Dendrons Release Video For Wait In Line; 5-3-8 LP Out On August 26th Via Innovative Leisure


Chicago-based five-piece, Dendrons are today sharing their new single, “Wait in Line” – it’s the latest to be lifted from their forthcoming second album, 5-3-8 which is out via LA-based label, Innovative Leisure (Alex Maas, BADBADNOTGOOD) on August 26. The band announced the record alongside their signing to Innovative Leisure last month with “Double Ending” which was tipped at Under the Radar upon release – the new single, which comes with an animation directed by Rapapawn Studio’s Óscar Raña and Cynthia Alfonso doubles down on the band’s agitated Krautrock-inflected art-rock which has previously found them open for the likes A Place to Bury Strangers, Omni, FRIGS and The KVB. The band will be touring the US later this month/next with dates in New York, Philadelphia, Pittsburgh and more – full run below.

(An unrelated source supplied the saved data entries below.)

(* ===== verification/AttrLookupInv.v ===== *)
(** * Attribute lookup: the state of a search

    The invariant that ties a search context to the mft records that are mapped,
    and its preservation by every operation. *)

From Stdlib Require Import ZArith Lia Bool.
From stdpp Require Import base list numbers option gmap.
From S2P Require Import Prelude Endian Unistr Collate Attrib MftMap MftMapSpec AttrLookup AttrLookupProof.

Section Inv.
Context (upcase : list Z) (upcase_len : Z).
Context (read_mapping_page : Z -> Z + (list Z * bool)) (i_size mft_record_size_bits PAGE_CACHE_SHIFT : Z).
Hypothesis Hbits : 8 <= mft_record_size_bits <= PAGE_CACHE_SHIFT.
Hypothesis Hshift : PAGE_CACHE_SHIFT < 31.
Hypothesis Hpages : forall n data err, read_mapping_page n = inr (data, err) ->
  zlen data = page_size PAGE_CACHE_SHIFT /\ Forall byte_ok data.

(** The caller's world, in which the base record is mapped: its inode, its bytes
    and the attribute list. *)
Context (w0 : world) (base : ptr) (b0 : ntfs_inode) (m0 : list Z).
Hypothesis Hb0 : inodes w0 !! base = Some b0.
Hypothesis Hm0 : Forall byte_ok m0.
Hypothesis Hal : forall al, attr_list b0 = Some al -> Forall byte_ok al.

Local Abbreviation mapped := (mapped mft_record_size_bits PAGE_CACHE_SHIFT).
Local Abbreviation rec_page := (rec_page mft_record_size_bits PAGE_CACHE_SHIFT).
Local Abbreviation record_is := (record_is read_mapping_page i_size mft_record_size_bits PAGE_CACHE_SHIFT).

(** The inodes while no extent record is mapped: those of the caller, with more
    extents attached to the base inode. *)
Record settled (inodes_i : gmap ptr ntfs_inode) (inos : list ptr) : Prop := {
  se_base : exists b n e, base_ok (mk_world inodes_i [] false []) base b inos /\ b = set_ext n e b0;
  se_idle : forall p i, p ∈ inos -> inodes_i !! p = Some i -> idle i;
  se_old : forall p i, p <> base -> inodes w0 !! p = Some i -> inodes_i !! p = Some i;
  se_new : forall p i, inodes w0 !! p = None -> inodes_i !! p = Some i -> idle i /\ count i = 1;
}.

(** [cur]: the extent whose record is mapped. *)
Definition extent_state (w : world) (cur : option ptr) (inodes_i : gmap ptr ntfs_inode) (inos : list ptr) : Prop :=
  settled inodes_i inos /\
  match cur with
  | None => inodes w = inodes_i /\ pinned w = pinned w0
  | Some p => p <> base /\ exists i, inodes_i !! p = Some i /\ idle i /\
      inodes w = <[p := mapped i]> inodes_i /\ pinned w = rec_page (mft_no i) :: pinned w0
  end.

Definition State (w : world) (cur : option ptr) : Prop := exists ii inos, extent_state w cur ii inos.

(** The invariant depends on the inodes and the pins only. *)
Lemma State_same w w' cur : inodes w' = inodes w -> pinned w' = pinned w -> State w cur -> State w' cur.
Proof.
  intros H1 H2 (ii & inos & Hs & Hc). exists ii, inos. split; [done|]. rewrite H1, H2. exact Hc.
Qed.

Lemma base_ok_same w w' b inos : inodes w = inodes w' -> base_ok w base b inos -> base_ok w' base b inos.
Proof. intros E [H1 H2 H3 H4 H5]. split; try done; by rewrite <- E. Qed.

Lemma State_base w cur : State w cur -> exists n e, inodes w !! base = Some (set_ext n e b0).
Proof.
  intros (ii & inos & [(b & n & e & [Hb _ _ _ He] & ->) _ _ _] & Hc). exists n, e. cbn in Hb.
  destruct cur as [p|]; [|by destruct Hc as [-> _]]. destruct Hc as (Hp & i & _ & _ & -> & _).
  by rewrite lookup_insert_ne.
Qed.

(** Unmapping the extent. *)
Lemma unmap_extent_returns w p : State w (Some p) -> exists w', unmap_extent_mft_record p w = Ret (w', tt) /\ State w' None.
Proof.
  intros (ii & inos & Hs & Hp & i & Hi & Hid & Hw & Hpin). eexists. split.
  - apply (unmap_record_spec mft_record_size_bits PAGE_CACHE_SHIFT w p i); [|done]. by rewrite Hw, lookup_insert_eq.
  - exists ii, inos. split; [done|]. cbn -[unpin]. rewrite Hw, Hpin, insert_insert_eq, insert_id, unpin_cons by done. done.
Qed.

Lemma unmap_extent_state w p : State w (Some p) -> wp (unmap_extent_mft_record p) w (fun w' _ => State w' None).
Proof.
  intros Hs. destruct (unmap_extent_returns w p Hs) as (w' & E & Hs'). by eapply wp_run.
Qed.

(** Leaving the inode in use, whatever it is. *)
Lemma leave_state w cur ni :
  State w cur -> ni = default base cur -> cur <> Some base ->
  wp (if bool_decide (ni = base) then mret tt else unmap_extent_mft_record ni) w (fun w' _ => State w' None).
Proof.
  intros Hs -> Hc. destruct cur as [p|]; cbn.
  - rewrite bool_decide_eq_false_2 by congruence. by apply unmap_extent_state.
  - by rewrite bool_decide_eq_true_2.
Qed.

Lemma State_cur w p : State w (Some p) -> p <> base.
Proof.
  by intros (ii & inos & _ & Hp & _).
Qed.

5-3-8 – titled as a reference to the lyrical refrain that appears at a few points of the album of “fifths, thirds, octaves only” – was recorded at Sonic Ranch in Tornillo, Texas and Highland Recording Studio in Phoenix, Arizona; it was produced by Tony Brant and Sonny Di Perri (Protomartyr, DIIV, Nine Inch Nails, Animal Collective, Emma Ruth Rundle, Dirty Projectors) before being mastered at Elysian Sound by Dave Cooley. “Wait in Line” showcases bubblegum-pop-adjacent guitar lines and Motorik beats – it ebbs and flows throughout, showing dynamic to the band’s sound and ability to blend the loud with occasional moments of respite. 

Speaking about the single, singer/guitarist, Dane Jarvie says: “The song is influenced by “The Lottery in Babylon,” a short story by the magical realism author, Jorge Luis Borges. Dealing with the role that chance supposedly plays in life, and a political and socio-economic system that operates and revolves around that variable as dogma, followed by its subsequent corruption of it. In many ways, it is a criticism of the human tendency to claim dominion of nature and capitalize on it anyway.”

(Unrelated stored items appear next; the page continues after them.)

(* ===== verification/MapRunlist.v ===== *)
(** * Mapping runlists of inodes

    Models [ntfs_map_runlist_nolock], [ntfs_map_runlist],
    [ntfs_attr_vcn_to_lcn_nolock] and [ntfs_attr_find_vcn_nolock] of
    [src/ntfs/attrib.c]: how the runlist of an attribute is read in piece by piece,
    by looking up the attribute extent that has a VCN and merging its mapping pairs
    into the runlist.

    The runlist of an inode has a lock, which these functions drop and take again;
    what others do to the runlist meanwhile is a list of functions, one for each time
    the lock is taken. *)

From Stdlib Require Import ZArith Lia Bool.
From stdpp Require Import base list numbers option gmap.
From S2P Require Import Prelude Endian Runlist RunlistMerge MappingPairs Unistr Collate Attrib MftMap AttrLookup.

(** ** The inode of an attribute *)

(** How this thread holds [runlist.lock]. *)
Inductive rwsem := Unlocked | Reading | Writing.

(** The members of [ntfs_inode] (inode.h) that describe an attribute; [ai_base] is
    the inode itself, or the base inode when [NInoAttr] holds. *)
Record attr_inode := mk_attr_inode {
  ai_base : ptr;
  ai_type : Z;
  ai_name : option (list Z);
  ai_name_len : Z;
  ai_non_resident : bool;
  ai_allocated_size : Z;
  ai_rl : option rl_buf;
  ai_lock : rwsem;
}.

Definition set_rl (rl : option rl_buf) (ni : attr_inode) : attr_inode :=
  mk_attr_inode (ai_base ni) (ai_type ni) (ai_name ni) (ai_name_len ni) (ai_non_resident ni) (ai_allocated_size ni) rl (ai_lock ni).
Definition set_lock (l : rwsem) (ni : attr_inode) : attr_inode :=
  mk_attr_inode (ai_base ni) (ai_type ni) (ai_name ni) (ai_name_len ni) (ai_non_resident ni) (ai_allocated_size ni) (ai_rl ni) l.

(** What the other holders of the lock do to the runlist. *)
Abbreviation others := (list (option rl_buf -> option rl_buf)).

(** Takes the lock, after whatever the others did; [up_read]/[down_write] and
    [up_write]/[down_read] in sequence. *)
Definition relock (l : rwsem) (ni : attr_inode) (o : others) : attr_inode * others :=
  match o with
  | [] => (set_lock l ni, [])
  | f :: o => (set_lock l (set_rl (f (ai_rl ni)) ni), o)
  end.

(** A search context of the caller: NULL, or the context with the error that its
    @mrec has become, if it has. *)
Abbreviation ctxp := (option (ntfs_attr_search_ctx * option Z)).

(** [ERR_PTR] results as values. *)
Definition catch {A} (o : outcome A) : outcome (Z + A) :=
  match o with
  | Ret a => Ret (inr a)
  | Errno e => Ret (inl (- e))
  | Bug => Bug
  | Fault => Fault
  | Diverge => Diverge
  end.

(** The bytes of a name. *)
Definition name_bytes (name : option (list Z)) : list Z := concat (le_split 2 <$> default [] name).

Section MapRunlist.
Context `{KA : KernelAlloc} (vol : ntfs_volume).
Context (upcase : list Z) (upcase_len : Z).
Context (read_mapping_page : Z -> Z + (list Z * bool)) (i_size mft_record_size_bits PAGE_CACHE_SHIFT : Z).

(** ** ntfs_map_runlist_nolock *)

(** Is @vcn out of bounds, or in the attribute extent the context is at? *)
Definition extent_in_ctx (ni : attr_inode) (vcn : Z) (m : list Z) (a : Z) : outcome bool :=
  highest_vcn ← rd_sle64 m (a + ATTR_highest_vcn);
  lowest_vcn ← rd_sle64 m (a + ATTR_lowest_vcn);
  let allocated_size_vcn := Z.shiftr (ai_allocated_size ni) (vol_cluster_size_bits vol) in
  let end_vcn := if (lowest_vcn =? 0) && (highest_vcn <=? 0) then allocated_size_vcn - 1 else highest_vcn in
  if vcn >=? allocated_size_vcn then Ret true
  else
    type ← rd_le32 m (a + A_type);
    if negb (type =? ai_type ni) then Ret false
    else
      name_length ← rd_u8 m (a + A_name_length);
      if negb (name_length =? ai_name_len ni) then Ret false
      else
        name_offset ← rd_le16 m (a + A_name_offset);
        rc ← memcmp (Z.to_nat (ai_name_len ni)) (drop (Z.to_nat (a + name_offset)) m) (name_bytes (ai_name ni)) 0;
        Ret ((rc =? 0) && (lowest_vcn <=? vcn) && (end_vcn >=? vcn)).

(** The lookup of the attribute extent with @vcn. *)
Definition lookup_extent (ni : attr_inode) (vcn : Z) (ctx : ntfs_attr_search_ctx) : M (ntfs_attr_search_ctx * Z) :=
  r ← ntfs_attr_lookup upcase upcase_len read_mapping_page i_size mft_record_size_bits PAGE_CACHE_SHIFT
        (mk_search (ai_type ni) (ai_name ni) (ai_name_len ni) CASE_SENSITIVE vcn None 0) ctx;
  let '(ctx, err) := r in
  if negb (err =? 0) then mret (ctx, if err =? - ENOENT then - EIO else err)
  else
    non_resident ← lift (rd_u8 (mrec ctx) (attr ctx + A_non_resident));
    assert_not (non_resident =? 0);;
    mret (ctx, 0).

(** Decompresses the attribute extent the context is at, if it has @vcn. *)
Definition map_extent_rl (ni : attr_inode) (vcn : Z) (ctx : ntfs_attr_search_ctx) : outcome (attr_inode * Z) :=
  highest_vcn ← rd_sle64 (mrec ctx) (attr ctx + ATTR_highest_vcn);
  let end_vcn := s64 (highest_vcn + 1) in
  if negb (vcn =? 0) && (vcn >=? end_vcn) then Ret (ni, - ENOENT)
  else
    r ← catch (ntfs_mapping_pairs_decompress vol (drop (Z.to_nat (attr ctx)) (mrec ctx)) (ai_rl ni));
    match r with
    | inl err => Ret (ni, err)
    | inr rl => Ret (set_rl rl ni, 0)
    end.

(** Both, as @ctx_needs_reset says. *)
Definition find_and_map (ni : attr_inode) (vcn : Z) (ctx : ntfs_attr_search_ctx) : M (attr_inode * ntfs_attr_search_ctx * Z) :=
  r ← lookup_extent ni vcn ctx;
  let '(ctx, err) := r in
  if negb (err =? 0) then mret (ni, ctx, err)
  else r ← lift (map_extent_rl ni vcn ctx); mret (fst r, ctx, snd r).

(** Without a context: a temporary one. *)
Definition map_runlist_temporary (ni : attr_inode) (vcn : Z) : M (attr_inode * Z) :=
  let base_ni := ai_base ni in
  m ← map_mft_record read_mapping_page i_size mft_record_size_bits PAGE_CACHE_SHIFT base_ni;
  match m with
  | inl err => mret (ni, err)
  | inr m =>
      ctx ← ntfs_attr_get_search_ctx base_ni m;
      match ctx with
      | None => unmap_mft_record base_ni;; mret (ni, - ENOMEM)
      | Some ctx =>
          r ← find_and_map ni vcn ctx;
          let '(ni, ctx, err) := r in
          ntfs_attr_put_search_ctx ctx;;
          unmap_mft_record base_ni;;
          mret (ni, err)
      end
  end.

(** The extent inode a context has mapped. *)
Definition ctx_extent (ctx : ntfs_attr_search_ctx) : option ptr :=
  match base_ntfs_ino ctx with
  | Some b => if bool_decide (ntfs_ino ctx = b) then None else Some (ntfs_ino ctx)
  | None => None
  end.

(** [retry_map]: the record of the extent the context stood in is mapped again.
    The page cache is a function, so a page that cannot be read for want of memory
    is retried forever. *)
Definition retry_map (ni : ptr) : M (Z + list Z) :=
  m ← map_mft_record read_mapping_page i_size mft_record_size_bits PAGE_CACHE_SHIFT ni;
  match m with
  | inl err => if err =? - ENOMEM then hang else mret (inl err)
  | inr m => mret (inr m)
  end.

(** Restores the context [old] after a search that ended in [ctx].  Records are
    bytes here, so the pointers into a record that moved are offsets that stay. *)
Definition restore_ctx (base_ni : ptr) (ctx old : ntfs_attr_search_ctx) : M (ntfs_attr_search_ctx * option Z) :=
  base ← get base_ni;
  if bool_decide (attr_list base = None) then mret (old, None)
  else if bool_decide (ntfs_ino ctx = ntfs_ino old) then mret (ctx_set_ino (mrec ctx) (ntfs_ino old) old, None)
  else
    m ← match ctx_extent ctx with
        | Some ni => unmap_extent_mft_record ni;; match base_mrec ctx with Some m => mret m | None => bug end
        | None => mret (mrec ctx)
        end;
    match ctx_extent old with
    | None => mret (ctx_set_ino m (ntfs_ino old) old, None)
    | Some ni =>
        m' ← retry_map ni;
        match m' with
        | inr m' => mret (ctx_set_ino m' ni old, None)
        | inl err => mret (ctx_set_ino (mrec old) (default ni (base_ntfs_ino old)) old, Some err)
        end
    end.

(** With the context of the caller, which is left where it was. *)
Definition map_runlist_in_ctx (ni : attr_inode) (vcn : Z) (ctx : ntfs_attr_search_ctx)
    : M (attr_inode * (ntfs_attr_search_ctx * option Z) * Z) :=
  non_resident ← lift (rd_u8 (mrec ctx) (attr ctx + A_non_resident));
  assert_not (non_resident =? 0);;
  here ← lift (extent_in_ctx ni vcn (mrec ctx) (attr ctx));
  if (here : bool) then r ← lift (map_extent_rl ni vcn ctx); mret (fst r, (ctx, None), snd r)
  else
    let old := ctx in
    put_this_page ← match ctx_extent old with
                    | None => mret None
                    | Some p =>
                        i ← get p;
                        match page i with
                        | None => crash
                        | Some pg => set_pinned (cons pg);; mret (Some pg)
                        end
                    end;
    ctx ← ntfs_attr_reinit_search_ctx ctx;
    r ← find_and_map ni vcn ctx;
    let '(ni, ctx, err) := r in
    restored ← restore_ctx (ai_base ni) ctx old;
    match put_this_page with Some pg => ntfs_unmap_page pg | None => mret tt end;;
    mret (ni, restored, err).

Definition ntfs_map_runlist_nolock (ni : attr_inode) (vcn : Z) (ctx : ctxp) : M (attr_inode * ctxp * Z) :=
  match ctx with
  | None => r ← map_runlist_temporary ni vcn; mret (fst r, None, snd r)
  | Some (ctx, e) =>
      assert_not (bool_decide (is_Some e));;
      r ← map_runlist_in_ctx ni vcn ctx;
      let '(ni, c, err) := r in mret (ni, Some c, err)
  end.

(** ** ntfs_map_runlist *)

Definition ntfs_map_runlist (ni : attr_inode) (o : others) (vcn : Z) : M (attr_inode * Z) :=
  match ai_lock ni with
  | Unlocked =>
      let '(ni, o) := relock Writing ni o in
      lcn ← lift (ntfs_rl_vcn_to_lcn (ai_rl ni) vcn);
      if lcn <=? LCN_RL_NOT_MAPPED then
        r ← ntfs_map_runlist_nolock ni vcn None;
        let '(ni, _, err) := r in mret (set_lock Unlocked ni, err)
      else mret (set_lock Unlocked ni, 0)
  | _ => hang
  end.

(** ** ntfs_attr_vcn_to_lcn_nolock *)

(** The error of a lookup as a special LCN. *)
Definition err_to_lcn (err : Z) : Z :=
  if err =? - ENOENT then LCN_ENOENT else if err =? - ENOMEM then LCN_ENOMEM else LCN_EIO.

(** From the label [retry_remap] on. *)
Fixpoint retry_remap (fuel : nat) (ni : attr_inode) (o : others) (vcn : Z) (write_locked is_retry : bool) : M (attr_inode * Z) :=
  match fuel with
  | O => hang
  | S fuel =>
      lcn ← lift (ntfs_rl_vcn_to_lcn (ai_rl ni) vcn);
      if lcn >=? LCN_HOLE then mret (ni, lcn)
      else if negb (lcn =? LCN_RL_NOT_MAPPED) then mret (ni, if lcn =? LCN_ENOENT then lcn else LCN_EIO)
      else if is_retry then mret (ni, lcn)
      else
        let '(ni, o) := if write_locked then (ni, o) else relock Writing ni o in
        done ← (if write_locked then mret false
                else lcn ← lift (ntfs_rl_vcn_to_lcn (ai_rl ni) vcn); mret (negb (lcn =? LCN_RL_NOT_MAPPED)));
        if (done : bool) then
          let '(ni, o) := relock Reading ni o in
          retry_remap fuel ni o vcn write_locked false
        else
          r ← ntfs_map_runlist_nolock ni vcn None;
          let '(ni, _, err) := r in
          let '(ni, o) := if write_locked then (ni, o) else relock Reading ni o in
          if err =? 0 then retry_remap fuel ni o vcn write_locked true
          else mret (ni, err_to_lcn err)
  end.

(** The lock is dropped at most twice in a round that is repeated, and only what
    the others do can make a round be repeated. *)
Definition remap_fuel (o : others) : nat := length o + 3.

Definition ntfs_attr_vcn_to_lcn_nolock (ni : attr_inode) (o : others) (vcn : Z) (write_locked : bool) : M (attr_inode * Z) :=
  assert_not (negb (ai_non_resident ni));;
  assert_not (vcn <? 0);;
  if bool_decide (ai_rl ni = None) && (ai_allocated_size ni =? 0) then mret (ni, LCN_ENOENT)
  else retry_remap (remap_fuel o) ni o vcn write_locked false.

(** ** ntfs_attr_find_vcn_nolock *)

(** The loop over the runlist: the element it ends at, and whether that is
    returned. *)
Fixpoint find_vcn_scan (n : nat) (rl : rl_buf) (i vcn : Z) : outcome (Z * bool) :=
  match n with
  | O => Fault
  | S n =>
      r ← rd rl i;
      if rl_length r =? 0 then Ret (i, false)
      else
        r1 ← rd rl (i + 1);
        if vcn <? rl_vcn r1 then Ret (i, rl_lcn r >=? LCN_HOLE)
        else find_vcn_scan n rl (i + 1) vcn
  end.

(** The element with @vcn, or the error, 0 when it is not mapped. *)
Definition find_vcn_mapped (rl : option rl_buf) (vcn : Z) : outcome (Z + Z) :=
  match rl with
  | None => Ret (inl 0)
  | Some rl =>
      r0 ← rd rl 0;
      if negb (vcn >=? rl_vcn r0) then Ret (inl 0)
      else
        '(i, found) ← find_vcn_scan (length rl) rl 0 vcn;
        if (found : bool) then Ret (inr i)
        else
          r ← rd rl i;
          Ret (inl (if rl_lcn r =? LCN_RL_NOT_MAPPED then 0 else if rl_lcn r =? LCN_ENOENT then - ENOENT else - EIO))
  end.

(** An [ERR_PTR], or the index of the element. *)
Definition ntfs_attr_find_vcn_nolock (ni : attr_inode) (vcn : Z) (ctx : ctxp) : M (attr_inode * ctxp * (Z + Z)) :=
  assert_not (negb (ai_non_resident ni));;
  assert_not (vcn <? 0);;
  if bool_decide (ai_rl ni = None) && (ai_allocated_size ni =? 0) then mret (ni, ctx, inl (- ENOENT))
  else
    r ← lift (find_vcn_mapped (ai_rl ni) vcn);
    match r with
    | inr i => mret (ni, ctx, inr i)
    | inl err =>
        if negb (err =? 0) then mret (ni, ctx, inl err)
        else
          match ctx with
          | None => crash
          | Some (c, Some e) => mret (ni, ctx, inl (if e =? - EINVAL then - EIO else e))
          | Some (c, None) =>
              r ← ntfs_map_runlist_nolock ni vcn ctx;
              let '(ni, ctx, err) := r in
              if negb (err =? 0) then mret (ni, ctx, inl (if err =? - EINVAL then - EIO else err))
              else
                r ← lift (find_vcn_mapped (ai_rl ni) vcn);
                mret (ni, ctx, match r with
                               | inr i => inr i
                               | inl err => inl (if err =? 0 then - EIO else err)
                               end)
          end
    end.
End MapRunlist.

Dendrons hit the road before they even knew exactly where they were headed. On New Year’s Day 2018, Dane Jarvie and Zak Sprenger first convened in Chicago to start a new project, recording a demo at home by the seat of their pants, and almost immediately after, began to play shows. “I would just email as many people as possible,” says Jarvie. “I’m like, ‘Can we open this?’ It didn’t matter if it was in Dallas or New Orleans or Sioux Falls, South Dakota. It was like, let’s go.”

With a band name chosen by flipping through books in the library (“Dendron” is Greek for “tree”) and a sound and lineup in healthy evolution as they bounced around North America, Dendrons were finding who they were in front of a live audience. Over the course of 2018 and 2019, they were developing a propulsive, acerbic rock style both reminiscent of midwestern peers like Deeper and Dehd and reaching beyond to develop an unmistakable aura all their own. They put out their debut, 2020’s Dendrons, and were packing their bags for a full European tour before it had to be abruptly canceled when borders closed and venues shut down around the world. Suddenly, a band that cut their teeth on the road had to get comfortable staying at home.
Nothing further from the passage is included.